Федот Федотович сел нагревать паяльник.
Пошехонов принялся ворошить горницу. Петр открыл буфет, по-хозяйски загремел посудой.
— А с тарелками у тебя не густо, Федотыч, — заметил он. — Вот у Орехова были тарелочки — и глубокие, и мелкие. — Он повертел узконосый соусник, поставил на стол. — А эта штука на што? Пьют из нее или едят?
— Погодил бы маленько, — глухо, как бы через силу проговорил Федот Федотович. — Бабка лягет, тогда бы…
— Все равно ей скоро в наркомзем. Не сегодня-завтра узнает.

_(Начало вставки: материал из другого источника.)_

(* ===== verification/LegacyRows.v ===== *)
(** Legacy rows as bounds, and keys shorter than a bound.

    Before key bounds, limits were rows: a lower limit admits the keys that are not less
    than the row, an upper limit those that are less, under [CompareRows]; sentinels [Min]
    and [Max] stand for the ends of a column. [KeyBoundFromLegacyRow] turns such a row into
    a bound; the theorem says that it admits the same keys. Widening completes a short key
    with nulls. Values are those of [CompareRowValues]; the specification is again the
    order of points of [KeyOrder]. *)

From S2P Require Import Prelude YsonParser Compare CompositeCompare RowValues KeyBound Comparator KeyOrder KeyRanges.

(** Values a key or a bound may hold. *)
Definition is_data (value : TUnversionedValue) : Prop := is_ok (ValidateDataValueType (ValueType value)) = true.
#[export] Instance is_data_dec value : Decision (is_data value).
Proof. unfold is_data. apply _. Defined.

Lemma ValidateValueTypes_data values : Forall is_data values → ValidateValueTypes values = Ok ().
Proof. induction 1 as [|v values Hv _ IH]; simpl; [done|]. unfold is_data in Hv. by destruct v. Qed.

Lemma data_not_sentinel value : is_data value → IsSentinel (ValueType value) = false.
Proof. by destruct value. Qed.

Lemma bool_decide_sentinel value :
  negb (bool_decide (ValueType value = TypeMin)) && negb (bool_decide (ValueType value = TypeMax)) = negb (IsSentinel (ValueType value)).
Proof. by destruct value. Qed.

Section Legacy.
Context (fd : list byte → Result Z) (Hfd : total_conversion fd) (composite : nat → bool).
Context (c : TComparator).

#[local] Abbreviation compare := (CompareRowValues fd).
#[local] Abbreviation column := (λ i, column_value fd (composite i)).
#[local] Abbreviation points_at := (points_from compare_datum (SortOrders c)).

#[local] Instance legacy_order : ValueOrder compare column compare_datum.
Proof. by apply RowValueOrder. Qed.

(** What may stand in column [i] of a row: data of the column, or a sentinel. *)
Fixpoint legal_row (i : nat) (row : list TUnversionedValue) : Prop :=
  match row with
  | [] => True
  | value :: row => (∃ d, column i value d) ∧ (is_data value ∨ value = ValueMin ∨ value = ValueMax) ∧ legal_row (S i) row
  end.

Lemma column_cmp_ascending i a b : HasDescendingSortOrder c = false → column_cmp compare_datum (SortOrders c) i a b = compare_datum a b.
Proof.
  unfold HasDescendingSortOrder, column_cmp. intros H. destruct (SortOrders c !! i) as [[]|] eqn:E; [done| |done].
  assert (existsb (λ o, bool_decide (o = Descending)) (SortOrders c) = true) as H'; [|congruence].
  apply existsb_exists. exists Descending. split; [|by apply bool_decide_eq_true_2]. apply list_elem_of_In. by eapply list_elem_of_lookup_2.
Qed.

Lemma compare_sentinel i value sentinel d : column i value d → is_data value → IsSentinel (ValueType sentinel) = true →
  compare value sentinel = Ok (if bool_decide (ValueType sentinel = TypeMax) then -1 else 1).
Proof.
  intros [_ Hc] Hd Hs. rewrite CompareRowValues_types.
  - unfold is_data in Hd. by destruct value, sentinel.
  - unfold is_data in Hd. by destruct value, sentinel.
  - exists (composite i). split; [done|]. destruct sentinel; try done; destruct (composite i); simpl; auto.
Qed.

Lemma CompareValueRanges_cons k r key row :
  CompareValueRanges fd (k :: key) (r :: row) =
    z ← compare k r; if negb (z =? 0) then Ok z else CompareValueRanges fd key row.
Proof.
  unfold CompareValueRanges. cbn [compare_ranges length]. destruct (compare k r) as [z| | |]; [|done..]. run_bind.
  destruct (Z.eqb_spec z 0) as [->|Hz]; cbn [negb].
  - destruct (compare_ranges fd key row); [|done..]. run_bind. destruct (negb _); [done|]. f_equal. lia.
  - run_bind. by rewrite (proj2 (Z.eqb_neq z 0)) by done.
Qed.

(** [GetBoundPrefixAndInclusiveness] on a row, walked along a key. *)
Lemma legacy_points n i key row dk p : HasDescendingSortOrder c = false → row_data column i key dk → Forall is_data key →
  (i + length key = n)%nat → legal_row i row →
  ∃ long sentinel len data z, bound_loop row i n p = (long, sentinel, (p + len)%nat) ∧
    row_data column i (take len row) data ∧ Forall is_data (take len row) ∧ (len <= length row)%nat ∧ (len <= length key)%nat ∧
    CompareValueRanges fd key row = Ok z ∧
    (z >=? 0) = (points_at i dk 0 data (if long || bool_decide (sentinel = Some TypeMax) then 1 else -1) >? 0).
Proof.
  intros Ha. revert i row dk p. induction key as [|k key IH]; intros i [|r row] dk p Hd Hk Hn Hr; destruct dk as [|x dk]; try done; simpl in *.
  - eexists false, None, 0%nat, [], 0. rewrite Nat.add_0_r. split_and!; [done|done|constructor|simpl; lia..|reflexivity|done].
  - rewrite (proj2 (Nat.leb_le i n)), (proj2 (Nat.eqb_eq i n)) by lia. simpl. eexists true, None, 0%nat, [], _. rewrite Nat.add_0_r.
    split_and!; [done|done|constructor|simpl; lia..|reflexivity|]. simpl. rewrite Z.geb_leb. apply Z.leb_gt. lia.
  - eexists false, None, 0%nat, [], _. rewrite Nat.add_0_r. split_and!; [done|done|constructor|simpl; lia..|reflexivity|]. simpl. rewrite Z.geb_leb. apply Z.leb_le. lia.
  - destruct Hd as [Hx Hd], Hr as [[d Hrd] [Hs Hr]]. rewrite (proj2 (Nat.leb_le i n)), (proj2 (Nat.eqb_neq i n)) by lia. cbn [negb].
    rewrite bool_decide_sentinel. pose proof (Forall_inv Hk) as Hkd. apply Forall_inv_tail in Hk.
    destruct Hs as [Hs|Hs].
    + rewrite (data_not_sentinel r Hs). cbn [negb].
      destruct (IH (S i) row dk (S p) Hd Hk ltac:(lia) Hr) as (long & sentinel & len & data & z & E & Hrow & Hall & Hl1 & Hl2 & Ez & Hz).
      eexists long, sentinel, (S len), (d :: data), _. rewrite E. simpl.
      split_and!; [by rewrite Nat.add_succ_r|done|done|by constructor|lia|lia| |].
      * rewrite CompareValueRanges_cons, (CompareRowValues_column fd (composite i) k r x d Hfd Hx Hrd). run_bind. rewrite Ez.
        instantiate (1 := if compare_datum x d =? 0 then z else compare_datum x d). by destruct (compare_datum x d =? 0).
      * rewrite column_cmp_ascending by done. destruct (Z.eqb_spec (compare_datum x d) 0); [exact Hz|].
        rewrite Z.geb_leb. destruct (Z.leb_spec 0 (compare_datum x d)), (Z.gtb_spec (compare_datum x d) 0); done || lia.
    + assert (IsSentinel (ValueType r) = true) as Hsr by (by destruct Hs as [->| ->]). rewrite Hsr. cbn [negb].
      eexists false, (Some (ValueType r)), 0%nat, [], _. rewrite Nat.add_0_r. split_and!; [done|done|constructor|simpl; lia..| |].
      * rewrite CompareValueRanges_cons, (compare_sentinel i k r x Hx Hkd Hsr). run_bind.
        instantiate (1 := if bool_decide (ValueType r = TypeMax) then -1 else 1). by destruct (bool_decide _).
      * simpl. by destruct Hs as [->| ->].
Qed.

(** The bound of a legacy row is at the point of the row. *)
Lemma KeyBoundFromLegacyRow_at key row pk isUpper : HasDescendingSortOrder c = false →
  key_at column c (Some key) pk → Forall is_data key → legal_row 0 row →
  ∃ bound p z, KeyBoundFromLegacyRow (Some row) isUpper (GetLength c) = Ok bound ∧ IsUpper bound = isUpper ∧
    bound_at column c bound p ∧ CompareValueRanges fd key row = Ok z ∧
    (z >=? 0) = (compare_points compare_datum (SortOrders c) pk p >? 0).
Proof.
  intros Ha Hk Hdata Hrow. destruct (Hk) as (Hd & Hs & Hl). simpl in Hd. pose proof (row_data_length column _ _ _ Hd) as Hlen.
  destruct (legacy_points (GetLength c) 0 key row (Data pk) 0 Ha Hd Hdata ltac:(lia) Hrow)
    as (long & sentinel & len & data & z & E & Hrd & Hall & Hl1 & Hl2 & Ez & Hz).
  unfold KeyBoundFromLegacyRow, GetBoundPrefixAndInclusiveness. cbn [IsSet Verify]. run_bind.
  change (Elements (Some row)) with row. rewrite E. run_bind. simpl plus. rewrite (proj2 (Nat.leb_le _ _) Hl1). cbn [Verify]. run_bind.
  unfold FromRow. cbn [IsSet Verify]. run_bind. change (Elements (Some ?l)) with l. rewrite ValidateValueTypes_data by done. run_bind.
  eexists _, {| Data := data; Side := if long || bool_decide (sentinel = Some TypeMax) then 1 else -1 |}, z.
  split; [done|]. split; [done|]. split_and!; [|done|].
  - pose proof (row_data_length column _ _ _ Hrd) as Hlr. rewrite length_take in Hlr.
    split_and!; [done| |simpl; lia]. unfold as_upper. simpl. by destruct isUpper, (long || bool_decide (sentinel = Some TypeMax)).
  - unfold compare_points. cbn [Data Side]. by rewrite Hs.
Qed.
End Legacy.

(** ** Theorems *)

(** [KeyBoundFromLegacyRow] keeps the meaning of a limit: for a comparator without
    descending columns, a key and a row whose columns hold data or the sentinels [Min] and
    [Max] (the row may be shorter or longer than the key), the key passes the bound made of
    the row as a lower limit exactly when [CompareRows] does not put the key before the
    row, and as an upper limit exactly when it does; the row that is no row at all becomes
    the bound that admits every key. Neither call throws. *)
Theorem KeyBoundFromLegacyRow_correct (fd : list byte → Result Z) (Hfd : total_conversion fd) (composite : nat → bool)
    (c : TComparator) (key row : list TUnversionedValue) (pk : TPoint TDatum) (isUpper : bool) (prefixLength : nat)
    (Hasc : HasDescendingSortOrder c = false)
    (Hkey : key_at (λ i, column_value fd (composite i)) c (Some key) pk) (Hdata : Forall is_data key)
    (Hrow : legal_row fd composite 0 row) (Hprefix : (length key <= prefixLength ∧ length row <= prefixLength)%nat) :
  (∃ bound z, KeyBoundFromLegacyRow (Some row) isUpper (GetLength c) = Ok bound ∧ IsUpper bound = isUpper ∧
    CompareRows fd (Some key) (Some row) prefixLength = Ok z ∧
    TestKey (CompareRowValues fd) c (Some key) bound = Ok (if isUpper then z <? 0 else z >=? 0)) ∧
  (∃ universal, KeyBoundFromLegacyRow None isUpper (GetLength c) = Ok universal ∧
    TestKey (CompareRowValues fd) c (Some key) universal = Ok true).
Proof.
  pose proof (RowValueOrder fd Hfd composite) as V. split.
  - destruct (KeyBoundFromLegacyRow_at fd Hfd composite c key row pk isUpper Hasc Hkey Hdata Hrow) as (bound & p & z & E & Hu & Hb & Ez & Hz).
    exists bound, z. split_and!; [done|done| |].
    + unfold CompareRows. rewrite !Nat.min_l, !firstn_all by lia. exact Ez.
    + rewrite (TestKey_points (CompareRowValues fd) _ compare_datum c (Some key) bound pk p Hkey Hb). f_equal. unfold inside. rewrite Hu.
      pose proof (key_bound_ne _ compare_datum c (Some key) bound pk p Hkey Hb). rewrite <- Hz. destruct isUpper; [|done].
      rewrite Z.geb_leb in Hz. set (r := compare_points compare_datum (SortOrders c) pk p) in *.
      destruct (Z.ltb_spec r 0), (Z.ltb_spec z 0), (Z.leb_spec 0 z), (Z.gtb_spec r 0); done || lia.
  - eexists. split; [reflexivity|].
    rewrite (TestKey_points (CompareRowValues fd) _ compare_datum c (Some key) _ pk {| Data := []; Side := if isUpper then 1 else -1 |} Hkey).
    + f_equal. destruct Hkey as (_ & Hs & _). unfold inside, compare_points. cbn [IsUpper Data Side]. rewrite Hs. by destruct isUpper, (Data pk).
    + split_and!; [done|by destruct isUpper|simpl; lia].
Qed.

Lemma KeyBoundFromLegacyRow_correct_witness :
  let c := {| SortOrders := [Ascending; Ascending]; CGComparator := None |} in
  let row := [ValueInt64 1; ValueMax; ValueInt64 9] in
  ∃ bound, KeyBoundFromLegacyRow (Some row) true 2 = Ok bound ∧
    CompareRows Samples.fd (Samples.key 1 5) (Some row) 10 = Ok (-1) ∧ TestKey Samples.order c (Samples.key 1 5) bound = Ok true.
Proof.
  intros c row.
  destruct (KeyBoundFromLegacyRow_correct Samples.fd ltac:(done) (λ _, false) c [ValueInt64 1; ValueInt64 5] row (Samples.key_point 1 5) true 10)
    as [(bound & z & E & _ & Ez & Et) _].
  - reflexivity.
  - by repeat split.
  - repeat constructor.
  - split; [by exists (Samples.datum 1)|]. split; [by left|]. split; [by exists (value_type_index TypeMax, CEntity)|].
    split; [by right; right|]. split; [by exists (Samples.datum 9)|]. split; [by left|done].
  - simpl. lia.
  - exists bound. split; [exact E|]. assert (z = -1) as -> by (vm_compute in Ez; congruence). split; [exact Ez|exact Et].
Defined.

(** Bounds survive the way through legacy rows: for a bound whose prefix holds data and
    is no longer than the key, [KeyBoundFromLegacyRow] of [KeyBoundToLegacyRow] is the
    bound itself. *)
Theorem legacy_row_roundtrip (bound : TKeyBound) (prefix : list TUnversionedValue) (keyLength : nat)
    (Hprefix : Prefix bound = Some prefix) (Hdata : Forall is_data prefix) (Hlength : (length prefix <= keyLength)%nat) :
  KeyBoundFromLegacyRow (KeyBoundToLegacyRow bound) (IsUpper bound) keyLength = Ok bound.
Proof.
  unfold KeyBoundToLegacyRow. rewrite Hprefix. set (tail := if _ || _ then [ValueMax] else []).
  assert (∀ l i p, Forall is_data l → (i + length l <= keyLength)%nat →
    bound_loop (l ++ tail) i keyLength p =
      (bool_decide (tail ≠ []) && Nat.eqb (i + length l) keyLength, (if bool_decide (tail ≠ []) && negb (Nat.eqb (i + length l) keyLength) then Some TypeMax else None), (p + length l)%nat)) as Hloop.
  { induction l as [|v l IH]; intros i p Hl Hi; simpl in *.
    - rewrite !Nat.add_0_r. unfold tail. destruct (_ || _); simpl; [|done]. rewrite (proj2 (Nat.leb_le i keyLength)) by lia. simpl. by destruct (Nat.eqb_spec i keyLength).
    - rewrite (proj2 (Nat.leb_le i keyLength)), (proj2 (Nat.eqb_neq i keyLength)) by lia. cbn [negb].
      rewrite bool_decide_sentinel, data_not_sentinel by (by apply Forall_inv in Hl). cbn [negb].
      rewrite IH by (by eapply Forall_inv_tail || lia). by rewrite <- !Nat.add_succ_comm. }
  unfold KeyBoundFromLegacyRow, GetBoundPrefixAndInclusiveness. cbn [IsSet Verify]. run_bind. change (Elements (Some ?l)) with l.
  rewrite (Hloop prefix 0%nat 0%nat) by (done || lia). run_bind. simpl plus. rewrite (proj2 (Nat.leb_le _ _)) by (rewrite length_app; lia). cbn [Verify]. run_bind.
  rewrite take_app_length. unfold FromRow. cbn [IsSet Verify]. run_bind. change (Elements (Some ?l)) with l. rewrite ValidateValueTypes_data by done.
  run_bind. f_equal. destruct bound as [q i u]; simpl in *. subst q tail. f_equal.
  destruct u, i; simpl; destruct (Nat.eqb (length prefix) keyLength); done.
Qed.

Lemma legacy_row_roundtrip_witness :
  KeyBoundToLegacyRow (Samples.bound [1; 7] true true) = Some [ValueInt64 1; ValueInt64 7; ValueMax] ∧
  KeyBoundFromLegacyRow (KeyBoundToLegacyRow (Samples.bound [1; 7] true true)) true 2 = Ok (Samples.bound [1; 7] true true).
Proof.
  split; [reflexivity|].
  apply (legacy_row_roundtrip (Samples.bound [1; 7] true true) [ValueInt64 1; ValueInt64 7] 2); [reflexivity|repeat constructor|simpl; lia].
Defined.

— То завтра. А сегодняшний день пускай в покое доживет… Прошлый год мы с тобой Орехова раскулачивали, нынче ты меня трясешь. Вон какие колеса судьба крутит. Глядишь, завтра тебя изловят… Поимей совесть. Обожди.
Петр взглянул на агента.
— Как считаете, товарищ корреспондент? Уважим старуху?
Агент молча кивнул на Романа Гавриловича.
— Уважим, — коротко бросил тот. Гнать из собственного дома покорного мужика он еще не научился.
— А ну вас всех, — Пошехонов махнул рукой. — Я до коней побег. Федотыч, где у тебя уздечки?
— В сенцах, — ответил Федот Федотович. И крикнул вдогонку: — Гляди, гнедок не лягнул бы!
— Аиньки? — Бабка не понимала, что к чему, и улыбалась приветливо то одному, то другому.
— Спать ступай! — пояснил ей Петр.
— А чайку как же?
— Не надо! — на нее замахали, загалдели. — Не требуется! Ступай, спи!
Бабка помолилась. Макун подсадил ее на печь.
— Как она у вас? — спросил Роман Гаврилович. — Доедет?
— Валенки не отымете, доедет, — отвечал Федот Федотович. — Ноги у нее плохо ходят, а так-то она крепкая старуха.
— Что на ней, скидать не станем, — объяснил Роман Гаврилович. — Митька, садись. Записывай. Петр, давай папку.
— Чего ее давать? Она вся исписана. И корки, и нутро.